Published 27th Mar 2017
Last updated 27th Mar 2017

Liz McInnes, Member of Parliament for Heywood and Middleton, has written to the Prime Minister to ask the government to think again about making first aid education compulsory in schools.

Liz wrote to the Prime Minister last Friday in the wake of the terrorist attack on parliament which saw many members of the public including the MP Tobias Ellwood rush to help those injured.

Evidence from the British Red Cross suggests that if just CPR was taught in secondary schools around 5000 lives a year could be saved.

Liz McInnes MP says: ‘Alongside our superb emergency services, the response of those members of the public who ran to help the injured in London last Wednesday was inspiring and they deserve our deep thanks and admiration. It brought home to me the importance of basic first aid training and the difference it can make in emergency situations.

First aid knowledge can make a difference every day, not just in response to incredibly rare events like last Wednesday.
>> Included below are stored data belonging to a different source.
(** [src/pmon/commands.c:1037-1104] *)
Definition rsa_atom (p : cstr) : rsa * trace :=
  let sym p := match sym2adr p st with (adr, true) => Val (u64 (s32 adr)) | _ => Bad end in
  let num p base := match llatob p base with Some v => Val (u64 v) | None => Bad end in
  if at_ p 0 =? ch "@" then
    match getreg r (drop 1 p) with
    | Some v => (Val v, [])
    | None => (Bad, [Printf "%s: bad register name\n" [AStr (Some (drop 1 p))]])
    end
  else if strequ (Some p) (Some (str ".")) then
    match getreg r (str "epc") with Some v => (Val v, []) | None => (Bad, []) end
  else if at_ p 0 =? ch "&" then
    match sym (drop 1 p) with
    | Bad => (Bad, [Printf "%s: bad symbol name\n" [AStr (Some (drop 1 p))]])
    | v => (v, [])
    end
  else if isdigit (at_ p 0) then
    let inbase := matchenv (str "inbase") en in
    let base := if inbase =? 2 then Some 10 else if inbase =? 3 then Some 16
                else if inbase =? 1 then Some 8 else if inbase =? 0 then Some 0 else None in
    match base with
    | None => (Bad, [Printf "%s: bad inbase value\n" [AStr (getenv_str (str "inbase"))]])
    | Some base =>
        match num p base with
        | Bad =>
            match num p 0 with
            | Bad => (Bad, [Printf "%s: bad base %s value\n" [AStr (Some p); AStr (getenv_str (str "inbase"))]])
            | v => (v, [])
            end
        | v => (v, [])
        end
    end
  else if isxdigit (at_ p 0) then
    let inalpha := matchenv (str "inalpha") en in
    let badhexsym := [Printf "%s: neither hex value nor symbol\n" [AStr (Some p)]] in
    if inalpha =? 0 then
      match num p 16 with
      | Bad => match sym p with Bad => (Bad, badhexsym) | v => (v, []) end
      | v => (v, [])
      end
    else if inalpha =? 1 then
      match sym2adr p st with
      | (_, true) => (Unset, [])
      | (adr, false) => match num p 16 with Bad => (Bad, badhexsym) | _ => (Val (u64 (s32 adr)), []) end
      end
    else (Bad, [Printf "%s: bad inalpha value\n" [AStr (getenv_str (str "inalpha"))]])
  else
    match sym p with
    | Bad => (Bad, [Printf "%s: bad symbol name\n" [AStr (Some p)]])
    | v => (v, [])
    end.

(** Enclosing parentheses are taken off. [src/pmon/commands.c:989-993] *)
Fixpoint strip (fuel : nat) (p : cstr) : cstr :=
  match fuel with
  | O => p
  | S f =>
      if (at_ p 0 =? ch "(") &&
         match strbalp p with Some i => Nat.eqb i (length p - 1) | None => false end
      then strip f (removelast (strdchr p)) else p
  end.

(** The arithmetic of 64-bit words. [src/pmon/commands.c:1004-1027] *)
Definition arith (op v1 v2 : Z) : rsa * trace :=
  if op =? ch "+" then (Val (u64 (v1 + v2)), [])
  else if op =? ch "-" then (Val (u64 (v1 - v2)), [])
  else if op =? ch "*" then (Val (u64 (v1 * v2)), [])
  else if v2 =? 0 then (Bad, [Printf "divide by zero\n" []])
  else (Val (v1 / v2), []).

(** The two operands of a sum or a product.
    [src/pmon/commands.c:995-1029] *)
Definition both_sides (op : Z) (e1 e2 : rsa * trace) : rsa * trace :=
  match e1 with
  | (Bad, t1) => (Bad, t1)
  | (v1, t1) =>
      match e2 with
      | (Bad, t2) => (Bad, t1 ++ t2)
      | (v2, t2) =>
          match v1, v2 with
          | Val a, Val b => let '(v, t) := arith op a b in (v, t1 ++ t2 ++ t)
          | _, _ => (Unset, t1 ++ t2)
          end
      end
  end.

(** [src/pmon/commands.c:1030-1036] *)
Definition indirect (p : cstr) (e : rsa * trace) : rsa * trace :=
  match e with
  | (Bad, t) => (Bad, t ++ [Printf "%s: bad indirect address\n" [AStr (Some p)]])
  | (Val v, t) => (Val (u64 (load_word big m (u32 v))), t)
  | (Unset, t) => (Unset, t)
  end.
Evidence from the British Red Cross shows that up to 59% of prehospital deaths from injury could have been prevented with basic first aid, and of the more than 30,000 out-of-hospital cardiac arrests in the UK every year less than 1 in 10 people survive. If we could match survival rates found in parts of Norway where CPR is routinely taught in secondary schools, we could save an additional 5,000 lives per year.

Campaigners are asking for just one hour a year to be given to first aid education. Last Thursday I asked the Leader of the House if we might revisit the debate but sadly he rejected the idea out of hand, so on Friday I wrote to the Prime Minister to ask her to consider the evidence. It is surely time for the government to think again.’